After locating the line that contains "- pose proof" in the data below, set down exactly that line and each one after it through the line that contains "by intros e", and nothing more.

Collected data
⁂

(* ===== verification/TrieFlush.v ===== *)
(** Flushing: every changed page is written after the pages below it, and the
    new root is a handle for the whole trie. *)
From S2P Require Export TrieWalks.

Section flush.
Import DirtyPageSet TrieFlusher.
Context `{Hash} `{CodecLaws} {W : Type} `{TrieStoreLaws W} (geo : TrieGeometry) (names : string → Prop).
#[local] Abbreviation rep := (rep geo).
#[local] Abbreviation trie_wf := (trie_wf geo names).
#[local] Abbreviation handle := (handle geo).

(** A cursor just opened on a stored trie. *)
Lemma rep_new root w G :
  root_oid_ok root = true →
  match root with None => G = ∅ | Some o => G !! [] = Some SBranch ∧ stored geo w G o [] end →
  rep nowhere (TrieCursor.new root geo) w G.
Proof.
  intros Hok Hroot.
  assert (∀ p, TrieCursor.leafAt (TrieCursor.new root geo) p = None) as Hl
    by (intros p; unfold TrieCursor.leafAt; cbn; by rewrite !lookup_empty).
  assert (∀ p, TrieCursor.branchAt (TrieCursor.new root geo) p = None) as Hb
    by (intros p; unfold TrieCursor.branchAt; cbn; by rewrite !lookup_empty).
  assert (∀ p, ¬ cached (TrieCursor.new root geo) p) as Hc.
  { intros p. unfold cached. rewrite Hl, Hb. by intros [[]|[]]. }
  split; try done.
  - intros key [Hk|Hk]; by destruct Hk.
  - intros p n Hp. by destruct (Hc (p ++ [n])).
  - intros p n Hp%dirty_cached. by destruct (Hc (p ++ [n])).
Qed.

Section pages.
Context (c : TrieCursor) (G : trie).
#[local] Abbreviation d := (mk (TrieCursor.initialRootOid c) (TrieCursor.dirtyLeaves c)
  (TrieCursor.dirtyBranches c) (TrieCursor.cleanChildren c)).

(** What has been written: handles for the recorded pages, the root among them
    once it is reached. *)
Record written (st : FlushState) (w : W) : Prop := {
  wr_rep : rep nowhere c w G;
  wr_handle : ∀ p o, newOidByPath st !! encodeDirtyPath p = Some o → handle w G o p;
  wr_root : rootOid st = newOidByPath st !! encodeDirtyPath [];
  wr_counts : 0 <= blobsWritten st ∧ 0 <= treesWritten st ∧ 0 <= bytesWritten st }.

Lemma dirty_page p : dirty c p ↔ ∃ e, path e = p ∧ match node e with
    | Leaf l => dirtyLeafAt d p = Some l
    | Branch b => dirtyBranchAt d p = Some b
    end.
Proof.
  unfold dirty, dirtyLeafAt, dirtyBranchAt. cbn. split.
  - intros [[l Hl]|[b Hb]]; [by exists (DirtyPage p (Leaf l))|by exists (DirtyPage p (Branch b))].
  - intros ([p' [l|b]] & <- & He); cbn in *; [left|right]; by rewrite He.
Qed.

Lemma rep_keyed w : rep nowhere c w G → keyed d.
Proof.
  intros R. split; [apply R|]. cbn. intros key l b Hl Hb.
  destruct (rep_keys _ _ _ _ _ R key) as [p ->]; [left; by rewrite Hl|].
  apply (rep_exclusive geo nowhere c w G p l b R).
  - unfold TrieCursor.leafAt. by rewrite Hl.
  - unfold TrieCursor.branchAt. by rewrite Hb.
Qed.

(** A child is written, or it is unchanged and has its handle. *)
Lemma resolve_ok st w p b n o :
  written st w → TrieCursor.branchAt c p = Some b → TrieBranch.children b !! n = Some o →
  (dirty c (p ++ [n]) → is_Some (newOidByPath st !! encodeDirtyPath (p ++ [n]))) →
  ∃ o', resolveChildOid o (p ++ [n]) d st = Ok o' ∧ handle w G o' (p ++ [n]).
Proof.
  intros [R Hh _ _] Hb Hn Hd. unfold resolveChildOid.
  destruct (newOidByPath st !! _) as [o'|] eqn:Eo; [exists o'; split; [done|by apply Hh]|].
  assert (¬ dirty c (p ++ [n])) as Hnd by (intros Hx; by destruct (Hd Hx)).
  unfold cleanChildOidAt. cbn.
  destruct (TrieCursor.cleanChildren c !! _) as [o'|] eqn:Ec.
  - exists o'. split; [done|]. apply (rep_clean _ _ _ _ _ R); [done|done|by intros []].
  - assert (handle w G o (p ++ [n])) as Hho.
    { apply (rep_child _ _ _ _ _ R p b); [done|done|done|by intros []]. }
    exists o. by rewrite (proj2 (proj1 Hho)).
Qed.

Lemma resolve_children_ok st w p b :
  written st w → TrieCursor.branchAt c p = Some b →
  (∀ n, dirty c (p ++ [n]) → is_Some (newOidByPath st !! encodeDirtyPath (p ++ [n]))) →
  ∃ cs, resolveBranchChildren b p d st = Ok cs ∧
    (∀ n, is_Some (cs !! n) ↔ is_Some (TrieBranch.children b !! n)) ∧
    (∀ n o, cs !! n = Some o → handle w G o (p ++ [n])).
Proof.
  intros Hwr Hb Hd. unfold resolveBranchChildren.
  set (f := λ '(nibble, originalOid), oid ← resolveChildOid originalOid (p ++ [nibble]) d st;
    Ok (nibble, oid)).
  assert (∀ n o, TrieBranch.children b !! n = Some o → ∃ o', f (n, o) = Ok (n, o') ∧ handle w G o' (p ++ [n])) as Hf.
  { intros n o Hn. destruct (resolve_ok st w p b n o Hwr Hb Hn (Hd n)) as (o' & E & Hh).
    exists o'. unfold f. by rewrite E. }
  destruct (map_result_total f (map_to_list (TrieBranch.entries b))) as [ys Hys].
  { intros [n o] Hn%elem_of_map_to_list. destruct (Hf n o Hn) as (o' & E & _). by eexists. }
  rewrite Hys. cbn [mbind result_bind]. exists (list_to_map ys). split; [done|].
  apply map_result_ok in Hys.
  assert (ys.*1 = (map_to_list (TrieBranch.entries b)).*1) as Efst.
  { symmetry. apply list_eq_Forall2, Forall2_fmap. eapply Forall2_impl; [exact Hys|].
    intros [n o] [n' o'] E. unfold f in E. cbn. destruct (resolveChildOid _ _ _ _); [|done].
    cbn in E. congruence. }
  assert (NoDup ys.*1) as Hnd by (rewrite Efst; apply NoDup_fst_map_to_list).
  assert (∀ n o', (n, o') ∈ ys → ∃ o, TrieBranch.children b !! n = Some o ∧ f (n, o) = Ok (n, o')) as Hfrom.
  { intros n o' [i Hi]%list_elem_of_lookup. destruct (Forall2_lookup_r _ _ _ _ _ Hys Hi) as ([m o] & Hm & E).
    apply list_elem_of_lookup_2, elem_of_map_to_list in Hm.
    destruct (Hf m o Hm) as (o1 & E1 & _). rewrite E1 in E. injection E as -> ->. by exists o. }
  split.
  - intros n. split.
    + intros [o' Ho%elem_of_list_to_map_2]. destruct (Hfrom n o' Ho) as (o & -> & _). done.
    + intros [o Ho]. apply elem_of_map_to_list in Ho as Hin.
      apply list_elem_of_lookup in Hin as [i Hi].
      destruct (Forall2_lookup_l _ _ _ _ _ Hys Hi) as ([m o'] & Hm & E).
      destruct (Hf n o Ho) as (o1 & E1 & _). rewrite E1 in E. injection E as <- <-.
      exists o1. apply elem_of_list_to_map; [done|]. by eapply list_elem_of_lookup_2.
  - intros n o' Ho%elem_of_list_to_map_2. destruct (Hfrom n o' Ho) as (o & Hn & E).
    destruct (Hf n o Hn) as (o1 & E1 & Hh). rewrite E1 in E. by injection E as ->.
Qed.

Lemma record_page_ok st w w' p o bl tr by_ :
  written st w → trie_store_le w w' → handle w' G o p → 0 <= bl → 0 <= tr → 0 <= by_ →
  ∃ st', record_page p o bl tr by_ (st, w') = ((st', w'), Ok ()) ∧ written st' w' ∧
    newOidByPath st' = <[encodeDirtyPath p := o]> (newOidByPath st).
Proof.
  intros [R Hh Hr Hc] Hle Ho Hbl Htr Hby. eexists. split; [done|]. split; [|done]. split; cbn.
  - by eapply rep_mono.
  - intros q o'. rewrite lookup_insert_path. destruct (decide (q = p)) as [->|Hne]; [by intros [= <-]|].
    intros Hq. eapply handle_mono; [by apply Hh|done].
  - change "" with (encodeDirtyPath []). rewrite lookup_insert_path.
    destruct (decide ([] = p)) as [<-|Hne]; [done|]. by rewrite bool_decide_false.
  - lia.
Qed.

Lemma process_ok e st w :
  trie_wf G → written st w → e ∈ enumerateBottomUp d →
  (∀ n, dirty c (path e ++ [n]) → is_Some (newOidByPath st !! encodeDirtyPath (path e ++ [n]))) →
  ∃ st' w' o, processEntry d e (st, w) = ((st', w'), Ok ()) ∧ trie_store_le w w' ∧ written st' w' ∧
    newOidByPath st' = <[encodeDirtyPath (path e) := o]> (newOidByPath st).
Proof.
  intros Hwf Hwr He Hkids. pose proof (wr_rep _ _ Hwr) as R.
  apply elem_enumerate in He; [|by apply (rep_keyed w)]. unfold processEntry.
  destruct (node e) as [l|b].
  - assert (TrieCursor.leafAt c (path e) = Some l) as Hl.
    { unfold TrieCursor.leafAt. unfold dirtyLeafAt in He. cbn in He. by rewrite He. }
    destruct (rep_leaf _ _ _ _ _ R _ _ Hl) as [El HG].
    destruct (leaf_wire_roundtrip geo (TrieLeaf.sortedEntries l)) as (bytes & Es & Hne & Hd);
      [by eapply lf_sorted, (wf_leaf _ _ _ Hwf)|].
    destruct (write_leaf_law w bytes) as (w' & o & Ew & Hle & Hp & Ho).
    destruct (record_page_ok st w w' (path e) o 1 0 (Z.of_nat (length bytes)) Hwr Hle)
      as (st' & E & Hwr' & Hnew); [|lia..|].
    { split; [done|]. eapply stored_leaf; [exact HG|done|done|done]. }
    exists st', w', o. split; [|done]. unfold processLeaf, wrapping, lift, in_store, mbind, step_bind.
    rewrite El, Es, Ew. exact E.
  - assert (TrieCursor.branchAt c (path e) = Some b) as Hb.
    { unfold TrieCursor.branchAt. unfold dirtyBranchAt in He. cbn in He. by rewrite He. }
    destruct (rep_branch _ _ _ _ _ R _ _ Hb) as [HG Hfit].
    destruct (resolve_children_ok st w (path e) b Hwr Hb Hkids) as (cs & Er & Hcs & Hhs).
    destruct (write_branch_law w cs) as (w' & o & Ew & Hle & Hp & Ho).
    destruct (record_page_ok st w w' (path e) o 0 1 0 Hwr Hle) as (st' & E & Hwr' & Hnew); [|lia..|].
    { split; [done|]. eapply (stored_branch geo _ _ _ _ cs); [done|done| | | |].
      - intros n oid Hn. split; [|by apply (Hhs n oid Hn)].
        destruct (Hcs n) as [Hx _]. rewrite Hn in Hx. destruct (Hx ltac:(done)) as [o1 Ho1].
        by apply (Hfit n o1).
      - intros n. rewrite Hcs. apply (rep_children _ _ _ _ _ R _ _ _ Hb). by intros [].
      - intros n oid Hn. by apply (Hhs n oid Hn).
      - intros n oid Hn. eapply stored_mono; [by apply (Hhs n oid Hn)|done]. }
    exists st', w', o. split; [|done]. unfold processBranch, get, wrapping, lift, in_store, mbind, step_bind.
    cbn [fst]. rewrite Er, Ew. exact E.
Qed.

(** The children of a page come before it, so each finds its own handles. *)
Lemma kids_done e seen rest :
  keyed d → enumerateBottomUp d = seen ++ e :: rest →
  ∀ n, dirty c (path e ++ [n]) → ∃ k, k ∈ seen ∧ path k = path e ++ [n].
Proof.
  intros Hk El n Hd. apply dirty_page in Hd as (k & Ek & Hin).
  assert (k ∈ enumerateBottomUp d) as Hin' by (by apply elem_enumerate; [|rewrite Ek]).
  exists k. split; [|done]. rewrite El in Hin'.
  pose proof (enumerate_deepest_first d) as Hs. rewrite El in Hs.
  apply StronglySorted_app_1_r, StronglySorted_inv in Hs as [_ Hs].
  assert (length (path e) < length (path k))%nat as Hlen by (rewrite Ek, length_app; simpl; lia).
  apply elem_of_app in Hin' as [?|[ ->|Hr]%elem_of_cons]; [done|lia|].
  rewrite Forall_forall in Hs. specialize (Hs k Hr). unfold deeper in Hs. lia.
Qed.

Lemma process_all_ok rest seen st w :
  trie_wf G → written st w → enumerateBottomUp d = seen ++ rest →
  (∀ e, e ∈ seen → is_Some (newOidByPath st !! encodeDirtyPath (path e))) →
  ∃ st' w', for_each (processEntry d) rest (st, w) = ((st', w'), Ok ()) ∧ trie_store_le w w' ∧
    written st' w' ∧ ∀ e, e ∈ seen ++ rest → is_Some (newOidByPath st' !! encodeDirtyPath (path e)).
Proof.
  intros Hwf. revert seen st w. induction rest as [|e rest IH]; intros seen st w Hwr El Hdone.
  { exists st, w. rewrite app_nil_r. by split_and!. }
  assert (keyed d) as Hk by (eapply rep_keyed, wr_rep; exact Hwr).
  destruct (process_ok e st w Hwf Hwr) as (st1 & w1 & o & E1 & Hle1 & Hwr1 & Hnew).
  { rewrite El. apply elem_of_app. right. by left. }
  { intros n Hd. destruct (kids_done e seen rest Hk El n Hd) as (k & Hin & <-). by apply Hdone. }
  destruct (IH (seen ++ [e]) st1 w1 Hwr1) as (st' & w' & E' & Hle' & Hwr' & Hdone').
  - by rewrite <- app_assoc.
  - intros k Hk'. rewrite Hnew, lookup_insert_path. case_decide; [done|].
    apply elem_of_app in Hk' as [?| ->%list_elem_of_singleton]; [by apply Hdone|done].
  - exists st', w'. cbn [for_each]. rewrite (step_bind_ok _ _ _ _ _ E1). split; [done|].
    split; [by etransitivity|]. split; [done|]. intros k Hin. apply Hdone'. by rewrite <- app_assoc.
Qed.

(** Whatever has changed, the root has. *)
Lemma dirty_root w p : rep nowhere c w G → dirty c p → dirty c [].
Proof.
  intros R. induction p as [|n p IH] using rev_ind; [done|].
  intros Hd. destruct (rep_dirty_up _ _ _ _ _ R _ _ Hd) as [[]|Hp]. by apply IH.
Qed.

Lemma clean_of_empty p : isEmpty d = true → ¬ dirty c p.
Proof.
  unfold isEmpty. cbn. intros [Hl%bool_decide_eq_true Hb%bool_decide_eq_true]%andb_prop.
  unfold dirty. rewrite Hl, Hb, !lookup_empty. by intros [[]|[]].
Qed.

Lemma dirty_of_not_empty w : rep nowhere c w G → isEmpty d = false → dirty c [].
Proof.
  intros R Hne. assert (∃ key, is_Some (TrieCursor.dirtyLeaves c !! key) ∨
    is_Some (TrieCursor.dirtyBranches c !! key)) as [key Hkey].
  { unfold isEmpty in Hne. cbn in Hne. apply andb_false_iff in Hne as [Hx|Hx];
      apply bool_decide_eq_false, map_choose in Hx as (key & x & Hx); exists key; rewrite Hx;
      [by left|by right]. }
  destruct (rep_keys _ _ _ _ _ R key Hkey) as [p ->]. by apply (dirty_root w p).
Qed.

Lemma rep_root_branch w : trie_wf G → rep nowhere c w G → dirty c [] → G !! [] = Some SBranch.
Proof.
  intros Hwf R [[l Hl]|[b Hb]].
  - assert (TrieCursor.leafAt c [] = Some l) as Hl'%(rep_leaf _ _ _ _ _ R)
      by (unfold TrieCursor.leafAt; by rewrite Hl).
    destruct Hl' as [_ HG]. by apply (wf_root _ _ _ Hwf) in HG.
  - assert (TrieCursor.branchAt c [] = Some b) as Hb'%(rep_branch _ _ _ _ _ R)
      by (unfold TrieCursor.branchAt; by rewrite Hb). apply Hb'.
Qed.

(** The flush writes a trie that a fresh cursor at its root represents. *)
Lemma flush_ok w :
  trie_wf G → rep nowhere c w G →
  ∃ w' r, flush d w = (w', Ok r) ∧ trie_store_le w w' ∧ root_oid_ok (FlushResult.rootOid r) = true ∧
    rep nowhere (TrieCursor.new (FlushResult.rootOid r) geo) w' G.
Proof.
  intros Hwf R. unfold flush. destruct (isEmpty d) eqn:Ee.
  - pose proof (rep_root_oid _ _ _ _ _ R) as Hro.
    eexists w, (FlushResult.mk (TrieCursor.initialRootOid c) 0 0 0). split.
    { cbn. unfold FlushResult.new, require. by rewrite Hro. }
    split; [done|]. split; [done|]. apply rep_new; [done|]. cbn.
    apply (rep_root _ _ _ _ _ R); [by apply clean_of_empty|by intros []].
  - destruct (process_all_ok (enumerateBottomUp d) [] createFlushState w Hwf)
      as (st & w' & E & Hle & Hwr & Hdone).
    { split; [done| |done|done]. intros p o. cbn. by rewrite lookup_empty. }
    { done. }
    { by intros e ?%elem_of_nil. }
    pose proof (dirty_of_not_empty w R Ee) as Hd0. pose proof Hd0 as (e & Ep & Hin)%dirty_page.
    destruct (Hdone e) as [o Ho].
    { apply elem_enumerate; [by apply (rep_keyed w)|]. by rewrite Ep. }
    rewrite Ep in Ho. destruct (wr_handle _ _ Hwr _ _ Ho) as [[Hne Hp] Hs].
    pose proof (wr_root _ _ Hwr) as Hr. rewrite Ho in Hr. pose proof (wr_counts _ _ Hwr) as Hc.
    exists w', (FlushResult.mk (Some o) (blobsWritten st) (treesWritten st) (bytesWritten st)).
    rewrite E. split.
    { unfold FlushResult.new, require, FlushResult.validateNonNegativeInteger, int_at_least. rewrite Hr.
      cbn. unfold root_oid_ok. rewrite Hne. cbn. destruct Hc as (H1' & H2' & H3').
      repeat (rewrite (proj2 (Z.leb_le 0 _)) by done; cbn). done. }
    split; [done|]. split; [done|]. apply rep_new; [done|]. cbn. split; [|done].
    by apply (rep_root_branch w).
Qed.
End pages.
End flush.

⁂

EXERCISE SOLUTION =
  - pose proof (rep_root_oid _ _ _ _ _ R) as Hro.
    eexists w, (FlushResult.mk (TrieCursor.initialRootOid c) 0 0 0). split.
    { cbn. unfold FlushResult.new, require. by rewrite Hro. }
    split; [done|]. split; [done|]. apply rep_new; [done|]. cbn.
    apply (rep_root _ _ _ _ _ R); [by apply clean_of_empty|by intros []].
  - destruct (process_all_ok (enumerateBottomUp d) [] createFlushState w Hwf)
      as (st & w' & E & Hle & Hwr & Hdone).
    { split; [done| |done|done]. intros p o. cbn. by rewrite lookup_empty. }
    { done. }
    { by intros e ?%elem_of_nil. }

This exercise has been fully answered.